Inside the Texas Grocery Store That Gave Away Carts Full of Food When the Electric Went Out 

A chorus of groans could be heard throughout the store when the power stopped, says one patron who was moved by the grocer's gesture

HEB texas
Photo: Courtesy Debbie Hennessy

When there was a break in the deep freeze that swept across Texas last week, Tim Hennessy and his wife Deb piled into his Jeep and headed for the grocery store for a few last-minute supplies.

There was a line to get into the store, so Tim did what most Texans do: he made friends with the strangers around him.

"I love people," says Tim, who lives in Leander, Texas, about 30 minutes north of Austin. "I was teasing the people in front of me. I said, 'You know, they only have liver and lima beans left.' We all started to laugh."

It was a much-needed laugh for many who endured power outages amid the icy storm — which, in many cases, cut off their access to heat — and for others forced to deal with water shortages, leaving them without ways to drink or shower.

Taking advantage of the weather break, dozens lined up at H.E.B., a beloved grocery store chain for many Texans. The New York Times recently wrote about its cult following, which includes patrons wearing T-shirts and others posting to TikTok as proud members of its fandom.

Once inside, the Hennessys began filling their cart with their family's requests — milk, tortillas, fruits and vegetables — when it happened again.

"We're there about 10, 15 minutes, then boom! The power goes out," he recalls. "You could hear a groan throughout the whole store."

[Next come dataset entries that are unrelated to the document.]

(** * Throome Python SDK: request/response contract layer

    A shallow embedding of [sdk/python/src/throome] (client.py, types.py,
    exceptions.py).  Python values are a small universe [pyval]; exceptions
    are values with a class, and [except] clauses select by [issubclass];
    every method that talks to the gateway runs in a state-and-error monad
    whose state is the log of HTTP requests issued through the session. *)

From Stdlib Require Import ZArith List String Ascii Bool Lia.
From Stdlib Require Import Strings.Byte DecimalString.
Import ListNotations.

Set Warnings "-register-all".

Local Open Scope string_scope.
Local Open Scope Z_scope.

(** ** Python values *)

Module Py.

(** What [json.loads] produces and what [json=]/[params=] accept.  A float
    is kept as its [repr] text, which determines it. *)
Inductive pyval : Type :=
| PNone
| PBool (b : bool)
| PInt (n : Z)
| PFloat (repr : string)
| PStr (s : string)
| PList (xs : list pyval)
| PDict (kvs : list (string * pyval)).

Definition float_is_zero (repr : string) : bool :=
  (repr =? "0.0")%string || (repr =? "-0.0")%string.

(** [bool(v)]: the truth value used by [if], [not] and [or]. *)
Definition truthy (v : pyval) : bool :=
  match v with
  | PNone => false
  | PBool b => b
  | PInt n => negb (n =? 0)
  | PFloat r => negb (float_is_zero r)
  | PStr s => negb (s =? "")%string
  | PList xs => match xs with [] => false | _ :: _ => true end
  | PDict kvs => match kvs with [] => false | _ :: _ => true end
  end.

(** [a or b] *)
Definition py_or (a b : pyval) : pyval := if truthy a then a else b.

(** Insertion-ordered dictionaries with string keys. *)
Fixpoint dict_lookup {V : Type} (k : string) (d : list (string * V)) : option V :=
  match d with
  | [] => None
  | (k', v) :: d' => if (k =? k')%string then Some v else dict_lookup k d'
  end.

(** [d[k] = v]: overwrite in place, or append a new key at the end. *)
Fixpoint dict_set {V : Type} (k : string) (v : V) (d : list (string * V))
  : list (string * V) :=
  match d with
  | [] => [(k, v)]
  | (k', v') :: d' =>
      if (k =? k')%string then (k', v) :: d' else (k', v') :: dict_set k v d'
  end.

Definition dict_keys {V : Type} (d : list (string * V)) : list string :=
  map fst d.

(** [{k: f(k, c) for k, c in items}] *)
Definition dict_comprehension {A V : Type} (f : string -> A -> V)
  (items : list (string * A)) : list (string * V) :=
  fold_left (fun acc kc => dict_set (fst kc) (f (fst kc) (snd kc)) acc) items [].

(** [list(message)] for [message : bytes]: the integer value of each byte. *)
Definition list_of_bytes (message : list byte) : list pyval :=
  map (fun b => PInt (Z.of_N (Byte.to_N b))) message.

(** [s.rstrip("/")] *)
Fixpoint rstrip_slash (s : string) : string :=
  match s with
  | EmptyString => EmptyString
  | String c s' =>
      match rstrip_slash s' with
      | EmptyString => if (c =? "/")%char then EmptyString else String c EmptyString
      | r => String c r
      end
  end.

End Py.
Export Py.

(** ** Exceptions *)

Module exceptions.

(** Classes that can reach a caller of the SDK: the interpreter's built-in
    ones, those of the [requests] library, and the three of exceptions.py. *)
Inductive exn_class : Type :=
| BaseException | Exception
| TypeError | ValueError | AttributeError | LookupError | KeyError | IndexError
| RuntimeError | NotImplementedError | OSError
| StdJSONDecodeError
| RequestException | InvalidJSONError | JSONDecodeError | HTTPError
| ConnectionError | ProxyError | SSLError
| Timeout | ConnectTimeout | ReadTimeout
| InvalidURL | TooManyRedirects
| ThroomError | ThroomAPIError | ThroomConnectionError.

For more on the crisis in Texas, pick up the latest issue of PEOPLE, on newsstands Friday, or subscribe here.

They waited to see if the power would return, but as the minutes ticked by, the couple decided to make their way to the checkout line where everyone in the store started lining up. There were about a dozen people in front of him, he says.

As they settled in for the long wait, he realized the line began to move. Swiftly. As they approached the cashier, she waved her hands and told them, "Go home, and be safe driving home."

It took Tim a minute, he says, to realize everything in their cart was free.

"I think everybody thought it was just a great gesture," he says. "And I think just because of that, it makes you want to help other people in that moment too."

The couple immediately teared up at the gesture. Tim shared his story on his Facebook page and it immediately went viral.

H.E.B. did not return a call for comment.

Tim says he realized how fortunate he was despite the disaster.

"What's amazing about stuff like that, this country's gone through some tough times this last year or two," he says. "And compared to the rest of the world, we're really fortunate here."